El auto estaba en el garaje. En la cocina había una taza de
café por la mitad, ya frío y espeso. También un sándwich mordido en el cual
revoloteaban un par de moscas. Se respiraba humedad en todos los ambientes.
Entraron a la habitación. Vieron la ropa en el piso, la cama
deshecha, las cremas abiertas, las toallas tiradas por doquier, el equipo de
maquillaje desparramado en el pequeño mueble con espejo.
En el baño, la ducha estaba abierta y el vapor todo lo empañaba.
Abrieron el Box con temor, como en la vieja y clásica
película.
No había nadie.
El gel colgaba de una pequeña estantería de rejilla donde
también reposaba el champú.
La ropa interior colgaba de una canilla. La pequeña
alfombra antideslizante estaba apelmazada y pringosa.

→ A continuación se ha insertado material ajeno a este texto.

(** The number of turns given to the binary search is enough: with no turn
    left the loop condition [lo < hi] is false. *)
Lemma bisect_loop_enough (t : nat) (a : list Q) (x : Q) (lo hi : nat) :
  (hi - lo <= t)%nat ->
  bisect_loop (S t) a x lo hi = bisect_loop t a x lo hi.
Proof.
  revert lo hi. induction t as [|t IH]; intros lo hi H.
  - simpl. destruct (Nat.ltb_spec lo hi); [lia | reflexivity].
  - change (bisect_loop (S (S t)) a x lo hi)
      with (if (lo <? hi)%nat
            then if Qltb x (nth ((lo + hi) / 2) a 0)
                 then bisect_loop (S t) a x lo ((lo + hi) / 2)
                 else bisect_loop (S t) a x ((lo + hi) / 2 + 1) hi
            else lo).
    change (bisect_loop (S t) a x lo hi)
      with (if (lo <? hi)%nat
            then if Qltb x (nth ((lo + hi) / 2) a 0)
                 then bisect_loop t a x lo ((lo + hi) / 2)
                 else bisect_loop t a x ((lo + hi) / 2 + 1) hi
            else lo).
    destruct (Nat.ltb_spec lo hi) as [Hlt|Hge]; [|reflexivity].
    assert (Hmid : (lo <= (lo + hi) / 2 < hi)%nat).
    { pose proof (Nat.div_mod_eq (lo + hi) 2) as D.
      pose proof (Nat.mod_upper_bound (lo + hi) 2) as U. lia. }
    destruct (Qltb x (nth ((lo + hi) / 2) a 0)); apply IH; lia.
Qed.

(** [random.choices] either refuses the weights, when their total is not
    positive, or returns a position of the population. *)
Lemma choices_outcomes (n : nat) (weights : list Q) (rs : RandomSource) :
  List.length weights = n ->
  (0 < n)%nat ->
  (sum weights <= 0 /\ choices n weights rs = Raise ValueError)
  \/ (0 < sum weights
      /\ exists i : nat, choices n weights rs = Ok i /\ (i < n)%nat).
Proof.
  intros Hlen Hn. unfold choices, accumulate, len.
  rewrite accumulate_from_length, Hlen, Nat.eqb_refl. simpl negb. cbv iota.
  destruct (accumulate_from_last 0 weights) as [total [Ht Hs]].
  { intro E. subst weights. simpl in Hlen. lia. }
  rewrite Hlen in Ht. rewrite Ht. simpl bind.
  destruct (Qle_bool total 0) eqn:E.
  - left. apply Qle_bool_iff in E. split; [lra | reflexivity].
  - right. split.
    + destruct (Qlt_le_dec 0 (sum weights)) as [H|H]; [assumption|].
      assert (L : total <= 0) by lra.
      apply Qle_bool_iff in L. congruence.
    + unfold bisect, range_getitem.
      pose proof (bisect_loop_bounds (n - 1 - 0) (accumulate_from 0 weights)
                    (choices_random rs * total) 0 (n - 1) (Nat.le_0_l _)) as B.
      set (i := bisect_loop _ _ _ _ _) in *.
      exists i. destruct (Nat.ltb_spec i n); [split; [reflexivity | lia] | lia].
Qed.

(** ** The anomaly branch *)

Lemma remove_seq (s n i : nat) :
  (s <= i < s + n)%nat ->
  exists l : list nat,
    remove (seq s n) i = Ok l
    /\ List.length l = (n - 1)%nat
    /\ forall x : nat, In x l -> (s <= x < s + n)%nat.
Proof.
  revert s. induction n as [|n IH]; intros s H; [lia|]. simpl.
  destruct (Nat.eqb_spec s i) as [E|E].
  - exists (seq (S s) n). rewrite length_seq. repeat split; try lia.
    + apply in_seq in H0. lia.
    + apply in_seq in H0. lia.
  - destruct (IH (S s)) as [l [Hl [Hn Hin]]]; [lia|].
    rewrite Hl. simpl. exists (s :: l). repeat split.
    + simpl. rewrite Hn. lia.
    + destruct H0 as [<-|H0]; [lia | apply Hin in H0; lia].
    + destruct H0 as [<-|H0]; [lia | apply Hin in H0; lia].
Qed.

Lemma choice_In (l : list nat) (rs : RandomSource) :
  l <> [] -> exists x : nat, choice l rs = Ok x /\ In x l.
Proof.
  intro H. unfold choice, getitem, len.
  destruct l as [|y l]; [congruence|].
  set (k := (choice_randbelow rs mod List.length (y :: l))%nat).
  assert (Hk : (k < List.length (y :: l))%nat).
  { apply Nat.mod_upper_bound. discriminate. }
  destruct (nth_error (y :: l) k) as [x|] eqn:E.
  - exists x. split; [reflexivity|]. eapply nth_error_In. eassumption.
  - apply nth_error_None in E. lia.
Qed.
Example CutMessage_absorbs :
  CutMessage "name$Alice$Bob" "$" 2 = Returns ["name"; "Alice$Bob"]
  /\ nth_delim "$" 1 "name$Alice$Bob" = Some 4%nat
  /\ suffix_from 5 "name$Alice$Bob" = "Alice$Bob".
Proof. repeat split; reflexivity. Qed.

Example CutMessage_short :
  CutMessage "a$b" "$" 4 = Returns ["a"; "b"]
  /\ CutMessage "" "$" 2 = Returns [""]
  /\ CutMessage "getup$" "$" 2 = Returns ["getup"; ""].
Proof. repeat split; reflexivity. Qed.

Example CutMessage_everywhere :
  CutMessage "a,,b," "," 0 = Returns ["a"; ""; "b"; ""].
Proof. reflexivity. Qed.

(** ** The command protocol: [Parse] *)

Example Parse_frames :
  Parse "pos$12,34"
  = Returns {| type := WheatCommandType.pos;
               nParam0 := Some 12; nParam1 := Some 34; strParam := "" |}
  /\ Parse "move$-3,7"
     = Returns {| type := WheatCommandType.move;
                  nParam0 := Some (-3); nParam1 := Some 7; strParam := "" |}
  /\ Parse "name$Alice$Bob"
     = Returns {| type := WheatCommandType.name;
                  nParam0 := None; nParam1 := None; strParam := "Alice$Bob" |}
  /\ Parse "sleep$ 12th"
     = Returns {| type := WheatCommandType.sleep;
                  nParam0 := Some 12; nParam1 := None; strParam := "" |}
  /\ Parse "type$male"
     = Returns {| type := WheatCommandType.type;
                  nParam0 := Some 0; nParam1 := None; strParam := "" |}
  /\ Parse "Name$x" = Returns (resultCommand0 WheatCommandType.unknown).
Proof. repeat split; reflexivity. Qed.


Lemma GetCommandTypeFromString_unknown sz :
  GetCommandTypeFromString sz = WheatCommandType.unknown <-> sz ∉ command_tokens.
Proof.
  split.
  - intros H Hin. unfold command_tokens in Hin.
    repeat (apply elem_of_cons in Hin as [-> | Hin]; [discriminate H|]).
    by apply elem_of_nil in Hin.
  - intros H. unfold GetCommandTypeFromString.
    repeat match goal with
    | |- context [String.eqb sz ?t] =>
        destruct (String.eqb_spec sz t) as [->|?];
        [exfalso; apply H; unfold command_tokens; set_solver|]
    end.
    reflexivity.
Qed.

(** A frame without [$] is [unknown]. *)
Lemma Parse_no_delim buf :
  count_delim "$" buf = O ->
  Parse buf = Returns (resultCommand0 WheatCommandType.unknown).
Proof.
  intros Hbuf. unfold Parse. rewrite CutMessage_cut_fields.
  change (2 =? 1) with false. cbv iota.
  by rewrite cut_fields_no_delim.
Qed.

(** A frame with a [$]: the token selects the decoding of the payload. *)
Lemma Parse_delim token payload :
  count_delim "$" token = O ->
  Parse (token +:+ String "$" payload)
  = let t := GetCommandTypeFromString token in
    match t with
    | WheatCommandType.name | WheatCommandType.chat =>
        Returns {| type := t; nParam0 := None; nParam1 := None; strParam := payload |}
    | WheatCommandType.type | WheatCommandType.sleep =>
        n0 ← atoi payload;
        Returns {| type := t; nParam0 := Some n0; nParam1 := None; strParam := "" |}
    | WheatCommandType.move | WheatCommandType.pos =>
        vecPosCutTemp ← CutMessage payload "," default_pieces;
        p0 ← vec_at vecPosCutTemp 0;
        n0 ← atoi p0;
        p1 ← vec_at vecPosCutTemp 1;
        n1 ← atoi p1;
        Returns {| type := t; nParam0 := Some n0; nParam1 := Some n1; strParam := "" |}
    | WheatCommandType.getup | WheatCommandType.unknown => Returns (resultCommand0 t)
    end.
Proof.
  intros Htoken. unfold Parse. rewrite CutMessage_cut_fields.
  change (2 =? 1) with false. cbv iota.
  rewrite cut_fields_first by done. change (2 - 1 - 1) with 0.
  rewrite cut_fields_zero.
  change ("" +:+ token) with token. change ("" +:+ payload) with payload.
  cbn. by destruct (GetCommandTypeFromString token).
Qed.

Lemma bind_Returns_inv {A B} (m : outcome A) (k : A -> outcome B) b :
  m ≫= k = Returns b -> exists a, m = Returns a /\ k a = Returns b.
Proof. destruct m as [a| |]; [by exists a | discriminate | discriminate]. Qed.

La prima dijo algo de la habitación del contrafrente que
solía usar de rincón de lectura, la cual tenía un balcón terraza que daba al
jardín con pileta.
Vieron la puerta entreabierta, la cortina flameando por el
viento y salieron agachándose, porque la persiana de enrollar se encontraba a
la mitad.
Allí la vieron. Como una figura de Picasso en retorcida
pose fusionada con el césped y parte del borde de la pileta. A su lado,
pudieron distinguir un bolso de viaje y una heladerita.
Bajaron raudamente, pero sabían que era en vano.
Al acercarse vieron sus ojos abiertos como intentando
abarcar tanto cielo. Tenía una sonrisa
petrificada de absoluta felicidad.
El detalle que les llamó la atención entre tanto horror,
fue la forma y posición de sus delicadas y largas manos.
Estaban a medio cerrar. Los pulgares levemente abiertos en
simetría, separados del resto.
-
Jefe – le dijo un agente a su superior – Usted disculpe, pero, ¿no le
resulta familiar lo de las manos? –
El Jefe de calle, acomodando los pantalones que caían
irremediablemente por debajo de su voluminoso abdomen, asintió con un leve
gesto de su cabeza.
-
Tal cual. Parece que estuviera manejando. -
Y largaron una risotada que acallaron de inmediato ante la cercanía de la familiar quebrada en llanto.
Entonces procedieron a taparla con una lona, mientras esperaban a
los peritos y se daba lugar a los procedimientos de rigor.